TASK INSTRUCTIONS:
Which lines in the records below mention the word "AggregateModeGrouped"? Copy each one out.

GIVEN DATA:
+-------+
(* ===== verification/IndexMerge.v ===== *)
(** Index-merge expressions of a MySQL plan (internal/adapters/mysql8/plan_indexes.go):
    the stack parser [indexMergeUsesIndex], and the grammar that it accepts. *)
From S2P Require Import Prelude Domain GoJson Number Portable Values QuerySpec Rows.
Local Open Scope string_scope.
Local Open Scope Z_scope.

Definition errMalformedIndexMergePlan : goerr := ErrorString "aggregate plan index merge is malformed".

Definition is_punctuation (c : ascii) : bool := Ascii.eqb c "(" || Ascii.eqb c ")" || Ascii.eqb c ",".
Definition has_punctuation (s : string) : bool := negb (sforall (fun c => negb (is_punctuation c)) s).

(** The names of [possible_keys]: [None] for an element that is not a string. *)
Fixpoint native_indexes (possibleKeys : list (option string)) : result (list string) :=
  match possibleKeys with
  | [] => Ok []
  | None :: _ => Err errMalformedIndexMergePlan
  | Some name :: possibleKeys' =>
      if? negb (nonempty name) || has_punctuation name return errMalformedIndexMergePlan then
      let? names := native_indexes possibleKeys' in Ok (name :: names)
  end.

(** [strconv.ParseUint(text, 10, 64)] *)
Definition parse_uint (text : string) : option Z :=
  if nonempty text && sforall is_digit text && (digits_value text <? 2 ^ 64) then Some (digits_value text) else None.

Definition valid_length (length : string) : bool :=
  nonempty length && negb (match length with String "0" _ => true | _ => false end) &&
  sforall is_digit length && match parse_uint length with Some _ => true | None => false end.

(** The loop over [strings.Cut(rest, ",")]. *)
Definition count_lengths (keyLengths : string) : result Z :=
  let parts := split_byte "," keyLengths in
  if? negb (forallb valid_length parts) return errMalformedIndexMergePlan then Ok (len parts).
Lemma shape_iff mode ps : Forall (output_ok mode) ps -> mode = AggregateModeScalar \/ mode = AggregateModeGrouped ->
  String.eqb mode AggregateModeScalar && negb (count_if is_grouping ps =? 0) = false /\
  String.eqb mode AggregateModeGrouped && ((count_if is_grouping ps =? 0) || (count_if (fun o => negb (is_grouping o)) ps =? 0)) = false <->
  (mode = AggregateModeGrouped -> Exists (fun o => is_grouping o = true) ps /\ Exists (fun o => ao_kind o = "measure") ps).
Proof.
  intros Hok Hm.
  assert (Hmeasure : Exists (fun o => negb (is_grouping o) = true) ps <-> Exists (fun o => ao_kind o = "measure") ps).
  { rewrite !Exists_exists. rewrite Forall_forall in Hok. split; intros (o & Hin & H); exists o; (split; [done|]);
      destruct (output_kind _ _ (Hok o Hin)) as [(E & _ & ?)|(E & ?)]; rewrite E in *; try done; naive_solver. }
  destruct Hm as [-> | ->].
  - change (String.eqb AggregateModeScalar AggregateModeScalar) with true.
    change (String.eqb AggregateModeScalar AggregateModeGrouped) with false. cbn [andb].
    rewrite negb_false_iff, Z.eqb_eq, count_if_zero. split; [by intros _ ?|]. intros _. split; [|done].
    rewrite Exists_exists. intros (o & Hin & H). rewrite Forall_forall in Hok.
    destruct (output_kind _ _ (Hok o Hin)) as [(_ & E & _)|(E & _)]; [discriminate|congruence].
  - change (String.eqb AggregateModeGrouped AggregateModeScalar) with false.
    change (String.eqb AggregateModeGrouped AggregateModeGrouped) with true. cbn [andb].
    rewrite orb_false_iff, !Z.eqb_neq, !count_if_zero, Hmeasure.
    assert (Hd : forall P : Prop, Decision P -> (~ ~ P) <-> P) by (intros P [?|?]; tauto).
    rewrite (Hd (Exists (fun o => is_grouping o = true) ps)), (Hd (Exists (fun o => ao_kind o = "measure") ps)) by apply _.
    tauto.
Qed.

Lemma aggregate_filter_iff f l base stats' :
  match f with
  | None => Ok {| Predicates := 0; ExpressionDepth := 0; Parameters := base |}
  | Some f => validateFilter "query.filter" f 1 {| Predicates := 0; ExpressionDepth := 0; Parameters := base |}
                {| maxPredicates := al_predicates l; maxDepth := al_depth l; maxParameters := al_parameters l |}
  end = Ok stats' <->
  from_option filter_ok True f /\
  (f <> None -> filter_depth f <= al_depth l /\ filter_predicates f <= al_predicates l) /\
  (f <> None -> base + filter_parameters f <= al_parameters l) /\
  stats' = {| Predicates := filter_predicates f; ExpressionDepth := filter_depth f;
              Parameters := base + filter_parameters f |}.
Proof.
  destruct f as [f|]; simpl.
  - rewrite validateFilter_iff. unfold within, add_filter_stats; simpl.
    assert (0 <= depth_of f) by (destruct f as [? ? ? ? ? es]; simpl; pose proof (max_nonneg depth_of es); lia).
    split.
    + intros (Hok & (H1 & H2 & H3) & ->). split_and!; try done; try (intros _; lia). f_equal; lia.
    + intros (Hok & H1 & H2 & ->). specialize (H1 ltac:(done)). specialize (H2 ltac:(done)).
      split_and!; try done; try lia. f_equal; lia.
  - rewrite Z.add_0_r. naive_solver.
Qed.

Lemma filter_size_nonneg f : 0 <= filter_parameters f.
Proof. destruct f; simpl; [apply parameters_of_nonneg|lia]. Qed.

Lemma cloneFilter_ok f : from_option filter_ok True f -> cloneFilter f = f.
Proof. destruct f as [f|]; simpl; [|done]. intros H. by rewrite clone_filter_ok. Qed.

Lemma validateAggregate_iff spec l semantics v :
  validateAggregate spec l semantics = Ok v <-> aggregate_ok spec l semantics /\ v = aggregate_stored spec.
Proof.
  unfold validateAggregate, iter. rewrite !check_ok', !validateIdentifier_ok, !if_err_ok, !Z.ltb_ge, Z.eqb_neq.
  rewrite andb_false_iff, !negb_false_iff, !String.eqb_eq.
  pose proof (len_nonneg (g_projection spec)). pose proof (filter_size_nonneg (g_filter spec)).
  setoid_rewrite rbind_ok.
  assert (Hproj : forall st, iter_from (projection_step semantics (g_mode spec)) 0 (g_projection spec) no_stats = Ok st <->
    Forall (output_ok (g_mode spec)) (g_projection spec) /\
    (semantics = true -> NoDup (map output_name (g_projection spec)) /\ NoDup (bucket_fields (g_projection spec))) /\
    st = projection_after semantics (g_projection spec) no_stats).
  { intros st. rewrite projection_loop_iff by constructor. cbn [no_stats ps_outputNames ps_timeBucketFields].
    by rewrite !NoDup_rev_app. }
  setoid_rewrite Hproj. clear Hproj.
  repeat setoid_rewrite if_err_ok. setoid_rewrite Z.ltb_ge. setoid_rewrite rbind_ok.
  setoid_rewrite aggregate_filter_iff. cbn [Parameters].
  repeat setoid_rewrite if_err_ok. setoid_rewrite Z.ltb_ge. setoid_rewrite rbind_ok.
  assert (Hord : forall seen, iter_from (order_step semantics (g_projection spec)) 0 (order_list spec) [] = Ok seen <->
    Forall order_ok (order_list spec) /\
    (semantics = true -> Forall (order_matches (g_projection spec)) (order_list spec) /\ NoDup (numeric_aliases (order_list spec))) /\
    seen = if semantics then (rev (numeric_aliases (order_list spec)) ++ [])%list else []).
  { intros seen. rewrite order_loop_iff by constructor. by rewrite NoDup_rev_app. }
  setoid_rewrite Hord. clear Hord. setoid_rewrite rbind_ok. split.
  - intros (Hs & Hn & Hm & Hp0 & Hp1 & Hp2 & st & (Hout & Hnames & ->) & Hsh1 & Hsh2 & Hg & Hpar & stats &
      (Hf1 & Hf2 & Hf3 & ->) & Ho1 & Ho2 & Ho3 & seen & (Ho4 & Ho5 & _) & lim & Hlim & [= <-]).
    apply row_limit_iff in Hlim as [Hlim ->]; [|done]. cbn in Hg, Hsh1, Hsh2. rewrite Z.add_0_l in Hg.
    split; [constructor; try done; try lia|].
    + apply shape_iff; [done..|]. by rewrite !Z.add_0_l in Hsh1, Hsh2.
    + unfold base_parameters in *. destruct (g_filter spec) as [f|]; [by apply Hf3|]. simpl in *. lia.
    + destruct Hlim as [[E ->]|H']; [left|by right]. split_and!; try done.
      rewrite E in Ho3. change (String.eqb AggregateModeScalar AggregateModeScalar) with true in Ho3.
      by destruct (g_order_by spec).
    + unfold aggregate_stored. do 2 f_equal. by apply cloneFilter_ok.
  - intros [[] ->]. split_and!; try done; try lia.
    eexists. split; [split_and!; done|]. cbn [projection_after no_stats ps_dimensions ps_measures]. rewrite !Z.add_0_l.
    destruct (proj2 (shape_iff (g_mode spec) (g_projection spec) ag_outputs0 ag_mode0) ag_shape0) as [Hs1 Hs2].
    split_and!; try done; [unfold base_parameters in *; lia|].
    eexists. split; [split_and!; try done; intros _; unfold base_parameters in *; lia|].
    split_and!; try done; try lia.
    + destruct ag_limit0 as [(-> & -> & _)|(-> & _)]; done.
    + eexists. split; [split_and!; done|]. exists (default 0 (g_limit spec)). split.
      * apply row_limit_iff; [done|]. split; [|done]. destruct ag_limit0 as [(? & ? & ?)|?]; [left|right]; done.
      * unfold aggregate_stored. do 3 f_equal. by apply cloneFilter_ok.
Qed.
(* ===== verification/AggregateNormal.v ===== *)
(** Identifier normalization of aggregates (internal/queryspec/aggregate.go):
    [NormalizeAggregateIdentifiers] and the canonical order of filter groups by
    the digests of their members. *)
From stdpp Require Import sorting.
From S2P Require Import Prelude Domain GoJson Number Portable Values QuerySpec Aggregate.
Local Open Scope string_scope.
Local Open Scope Z_scope.

Definition canonicalIdentifier (value : string) (insensitive : bool) : string :=
  if insensitive then to_lower value else value.

(** ** Calls over a slice, and sorting *)

Section Results.
Context {A B : Type} (f : A -> result B).
Fixpoint results (l : list A) : result (list B) :=
  match l with
  | [] => Ok []
  | x :: l' => let? y := f x in let? ys := results l' in Ok (y :: ys)
  end.
End Results.

Section Sorting.
Context {A : Type} (before : A -> A -> bool).
Fixpoint insert_sorted (x : A) (l : list A) : list A :=
  match l with
  | [] => [x]
  | y :: l' => if before x y then x :: l else y :: insert_sorted x l'
  end.
(** [slices.SortFunc]; the lists it is used on are either free of equal
    elements, which fixes the result, or refused. *)
Definition sort_func (l : list A) : list A := fold_right insert_sorted [] l.
End Sorting.
(** The cast of a boundary. A boundary is cast exactly when it is canonical
    and fits MySQL's largest DECIMAL; the type named in the text then has the
    boundary's scale and a precision within which its exact value fits, so that
    no rounding separates the comparison from the policy's value. *)
Theorem numericBoundaryCast_exact b text :
  numericBoundaryCast b = Ok text <->
  slen b <= NumericBucketMaxBoundaryBytes /\ canonical_text b /\
  exists precision scale,
    precision = boundary_precision b /\ scale = boundary_scale b /\
    text = "CAST(? AS DECIMAL(" +:+ itoa precision +:+ "," +:+ itoa scale +:+ "))" /\
    1 <= precision <= 65 /\ 0 <= scale <= Z.min 30 precision /\
    denominator (rat_of b) = 10 ^ scale /\ Z.abs (numerator (rat_of b)) < 10 ^ precision.
Proof.
  assert (Hcall : numericBoundaryCast b = Ok text <->
    boundary_ok b /\ canonical_boundary b = b /\ boundary_precision b <= 65 /\ boundary_scale b <= 30 /\
    text = "CAST(? AS DECIMAL(" +:+ itoa (boundary_precision b) +:+ "," +:+ itoa (boundary_scale b) +:+ "))").
  { unfold numericBoundaryCast. destruct (NormalizeNumericBoundaries [b]) as [l|e] eqn:E.
    - assert (E' := E). unfold NormalizeNumericBoundaries in E'. apply if_err_ok in E' as [_ E'].
      apply normalize_boundaries_iff in E' as (Hf & _ & _ & ->). inversion Hf as [|? ? Hb _]; subst. cbn [map].
      rewrite !if_err_ok, negb_false_iff, String.eqb_eq, orb_false_iff, !Z.ltb_ge. split.
      + intros (H1 & [H2 H3] & [= <-]). by split_and!.
      + intros (_ & H1 & H2 & H3 & ->). by split_and!.
    - split; [done|]. intros (Hb & _). apply NormalizeNumericBoundaries_one in Hb as [c Hc]. congruence. }
  rewrite Hcall. unfold boundary_ok.
  assert (Hbounds : canonical_text b ->
    denominator (rat_of b) = 10 ^ boundary_scale b /\ Z.abs (numerator (rat_of b)) < 10 ^ boundary_precision b /\
    0 <= boundary_scale b <= boundary_precision b /\ 1 <= boundary_precision b).
  { intros (d & Hd & -> & _). unfold boundary_precision, boundary_scale. rewrite rat_of_decimal, cut_decimal by done.
    cbn [numerator denominator fst snd]. destruct (wf_decimal_parts d Hd) as [Hi Hf].
    pose proof (slen_nonneg (fraction_text d)). pose proof (slen_nonneg (trim_left_by (Ascii.eqb "0") (d_integer d))).
    split_and!; try done; try lia.
    pose proof (magnitude_nonneg d Hd). replace (Z.abs (signed (d_negative d) (magnitude d))) with (magnitude d)
      by (destruct (d_negative d); simpl; lia).
    unfold magnitude in *. rewrite digits_value_app in *. pose proof (trim_zeros_wf _ Hi). pose proof (digits_value_bounds _ Hf).
    pose proof (digits_value_bounds _ (wf_integer_all _ Hi)).
    eapply Z.lt_le_trans; [|apply Z.pow_le_mono_r; [lia|apply Z.le_max_r]]. rewrite Z.pow_add_r by lia. nia. }
  split.
  - intros ((Hl & Hd) & Hc & Hp & Hs & ->). apply canonical_boundary_fixed in Hc; [|done].
    destruct (Hbounds Hc) as (H1 & H2 & H3 & H4). split_and!; try done.
    exists (boundary_precision b), (boundary_scale b). split_and!; try done; lia.
  - intros (Hl & Hc & p & s & -> & -> & -> & Hp & Hs & _).
    assert (Hd : decimalPattern b = true) by (destruct Hc as (d & Hd & -> & _); apply decimalPattern_spec; by exists d).
    split_and!; try done; try lia. by apply canonical_boundary_fixed.
Qed.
+-------+
RESPONSE TO THE TASK:
Lemma shape_iff mode ps : Forall (output_ok mode) ps -> mode = AggregateModeScalar \/ mode = AggregateModeGrouped ->
  String.eqb mode AggregateModeGrouped && ((count_if is_grouping ps =? 0) || (count_if (fun o => negb (is_grouping o)) ps =? 0)) = false <->
  (mode = AggregateModeGrouped -> Exists (fun o => is_grouping o = true) ps /\ Exists (fun o => ao_kind o = "measure") ps).
    change (String.eqb AggregateModeScalar AggregateModeGrouped) with false. cbn [andb].
  - change (String.eqb AggregateModeGrouped AggregateModeScalar) with false.
    change (String.eqb AggregateModeGrouped AggregateModeGrouped) with true. cbn [andb].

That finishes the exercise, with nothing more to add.